April 18, 2024

Lenape Tech Times

The Monthly News Source from Lenape Technical School

Leap Year 

2 min read

By Lara Palmer 

Every four years, we add an extra day in February. This is common knowledge for most people. Though the question asked is, do people know the true reasoning and history behind this random day that was added into our calendar as the 29th day of February. 

The reason for this day is the Earth’s rotation around the sun and its own axis. Firstly, the Earth spins on its axis once a day, or 24 hours. Secondly, the Earth takes 365.24 days to rotate around the Sun, giving the world their year. To make up for the quarter of a day each year, an extra day was added every four years to make up that other day.  

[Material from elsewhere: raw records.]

(** The five things a frame of a connected controller can do. *)
Lemma frame_outcome rig w c :
  well_formed rig (store w) → connectedController w = Some c →
  ∃ w', createController.update rig w = (Ok tt, w') ∧
    well_formed rig (store w') ∧ house w' = house w ∧
    connectedController w' = Some c ∧
    ((isTeleporting w = false ∧
      ¬ sqrt (createController.axis (connected_gamepad c) 2
              * createController.axis (connected_gamepad c) 2
              + createController.axis (connected_gamepad c) 3
                * createController.axis (connected_gamepad c) 3) > 0.5 ∧
      w' = w) ∨
     (isTeleporting w = false ∧
      sqrt (createController.axis (connected_gamepad c) 2
            * createController.axis (connected_gamepad c) 2
            + createController.axis (connected_gamepad c) 3
              * createController.axis (connected_gamepad c) 3) > 0.5 ∧
      w' = set_isTeleporting true w) ∨
     (isTeleporting w = true ∧ stick_at w 0 0 ∧ marker_visible w = true ∧
      ∃ Mp h', store w !! marker_position rig = Some (OVec Mp) ∧
        preserves (store w) h' ∧
        w' = set_referenceSpace
               (OffsetSpace (baseReferenceSpace rig)
                  (offsetOf Mp (teleportationAngle w)))
               (set_store h'
                  (set_setOffset_calls
                     (setOffset_calls w ++ [(Mp, teleportationAngle w)])
                     (stopped w)))) ∨
     (isTeleporting w = true ∧ stick_at w 0 0 ∧ marker_visible w = false ∧
      w' = stopped w) ∨
     (isTeleporting w = true ∧ ¬ stick_at w 0 0 ∧
      isTeleporting w' = true ∧ line_visible w' = true ∧
      setOffset_calls w' = setOffset_calls w ∧
      referenceSpace w' = referenceSpace w ∧
      (marker_visible w' = true →
       ∃ hit, first_hit_of (house w) hit ∧
              validateIntersection rig hit = true ∧
              store w' !! marker_position rig
              = Some (OVec (hit_point hit))))).
Proof.
  intros Hwf Ec.
  pose proof Hwf as [[G Eg] [Mp Emp] [Mq Emq] _ _ [Cp Ecp] [Cq Ecq] _].
  rewrite (update_frame rig w c Cq Ec Ecq). cbv zeta.
  set (a := createController.axis (connected_gamepad c) 2).
  set (b := createController.axis (connected_gamepad c) 3).
  assert (Hstick : ∀ x y, stick_at w x y ↔ a = x ∧ b = y).
  { intros x y. unfold stick_at. rewrite Ec. split.
    - by intros (? & [= <-] & ?).
    - intros ?. by exists c. }
  destruct (isTeleporting w) eqn:Ht.
  - destruct (decide (a = 0 ∧ b = 0)) as [[Ea Eb]|Hab].
    + rewrite Ea, Eb, !bool_decide_eq_true_2 by done. cbn [andb].
      destruct (marker_visible w) eqn:Hv.
      * destruct (commit_run rig w Mp Emp) as (h' & Hp & E).
        eexists. split; [by erewrite bind_Ok by exact E|].
        split; [destruct w; by eapply well_formed_preserves|].
        split; [by destruct w|]. split; [by destruct w|].
        right; right; left. repeat split; try done; [by apply Hstick|].
        by exists Mp, h'.
      * exists (stopped w).
        split; [done|]. split; [by destruct w|].
        split; [by destruct w|]. split; [by destruct w|].
        do 3 right; left. repeat split; try done. by apply Hstick.
    + rewrite (not_released a b Hab).
      destruct (update_aiming_effect rig w (house w)
                  (Vector2.angle (- b) (- a) + Euler.yaw_YXZ Cq)
                  G Cp Cq Mp Mq Hwf Ht Eg Ecp Ecq Emp Emq)
        as (h' & E & Hwf' & _ & _ & _ & _ & _ & Hm & _).
      pose proof (trajectory_collision_first_hit G (house w) Cp Cq) as Hfirst.
      revert E Hm Hfirst.
      generalize (Reference.trajectory G (house w) Cp Cq).
      intros T E Hm Hfirst.
      eexists. split; [erewrite bind_Ok by exact E; reflexivity|].
      clear E. destruct w as [h mv lv lg it ta cc rs ho calls]. wnorm.
      split; [exact Hwf'|]. split; [reflexivity|]. split; [exact Ec|].
      do 4 right. split; [done|]. split; [by rewrite Hstick|].
      split; [done|]. split; [reflexivity|]. split; [reflexivity|].
      split; [reflexivity|].
      intros Hl. unfold landing in Hl. unfold placed_position in Hm.
      destruct T.2 as [hit|]; [|done]. rewrite Hl in Hm.
      exists hit. split; [by apply Hfirst|]. by split.
  - destruct (decide (sqrt (a * a + b * b) > 0.5)) as [Hm|Hm].
    + rewrite (bool_decide_eq_true_2 _ Hm).
      exists (set_isTeleporting true w).
      split; [done|]. split; [by destruct w|].
      split; [by destruct w|]. split; [by destruct w|].
      right; left. done.
    + rewrite (bool_decide_eq_false_2 _ Hm).
      exists w. split; [done|]. split; [done|]. split; [done|].
      split; [done|]. left. done.
Qed.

However, the history explaining all of this is quite interesting. In 45 BC, Julius Ceasar’s advisors noticed the years were not aligning with the seasons. Due to this development, Ceasar declared they would be an extra day every four years. Though, this calendar, the Julian Calendar, did not take into account the drift of days because of the quarter day not being exactly 0.25 but 0.24 instead. It wasn’t noticed for centuries until 1582 when Pope Gregory XIII entered the picture. 

Now, Pope Gregory XIII had noticed that the seasons and time of year had unaligned by 10 whole days. To handle this, they dropped 10 days from their current year in October to catch up. The pope’s astronomers worked out that the leap year every four years would still occur, but also added an addition that the leap year would also happen at the end of each century divisible by 400. 

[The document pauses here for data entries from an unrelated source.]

Definition Chapter_fields : list str :=
  List.map lit ["id"; "number"; "title"; "summary"; "scenes"; "status";
                "target_word_count"; "actual_word_count"; "notes";
                "created_at"; "updated_at"]%string.
Definition Chapter_required : list str :=
  List.map lit ["id"; "number"; "title"; "summary"; "scenes"]%string.

(** [Chapter] called with the entries of [chapter_data], once [chapter_data['scenes']] and
    [chapter_data['status']] hold the rebuilt objects *)
Definition Chapter_of (now : str) (d : dict pyval)
    (scenes : list Scene.t) (status : ChapterStatus) : loaded Chapter.t :=
  with_kwargs Chapter_fields Chapter_required (keys d)
    (id <~ arg d "id" to_str (Threw TypeError) ;;
     number <~ arg d "number" to_int (Threw TypeError) ;;
     title <~ arg d "title" to_str (Threw TypeError) ;;
     summary <~ arg d "summary" to_str (Threw TypeError) ;;
     target <~ arg d "target_word_count" to_int (Built 3000) ;;
     actual <~ arg d "actual_word_count" to_int (Built 0) ;;
     notes <~ arg d "notes" to_str (Built []) ;;
     created_at <~ arg d "created_at" (to_optional to_str) (Built None) ;;
     updated_at <~ arg d "updated_at" (to_optional to_str) (Built None) ;;
     Built (Chapter.init now id number title summary scenes status target
                         actual notes created_at updated_at)).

From that day on the Gregorian Calendar, the one the United States currently uses, worked well. By 1752, countries such as Britain and its colonies adopted the new calendar and actually dropped 11 days to sync with the current one.  

Students throughout the school were asked if they knew the reason for Leap Year almost everyone said they knew about the cycle every four years, but not about the history behind the year itself. Leap Year, happening every four years and being forgotten about often, is still a fascinating topic.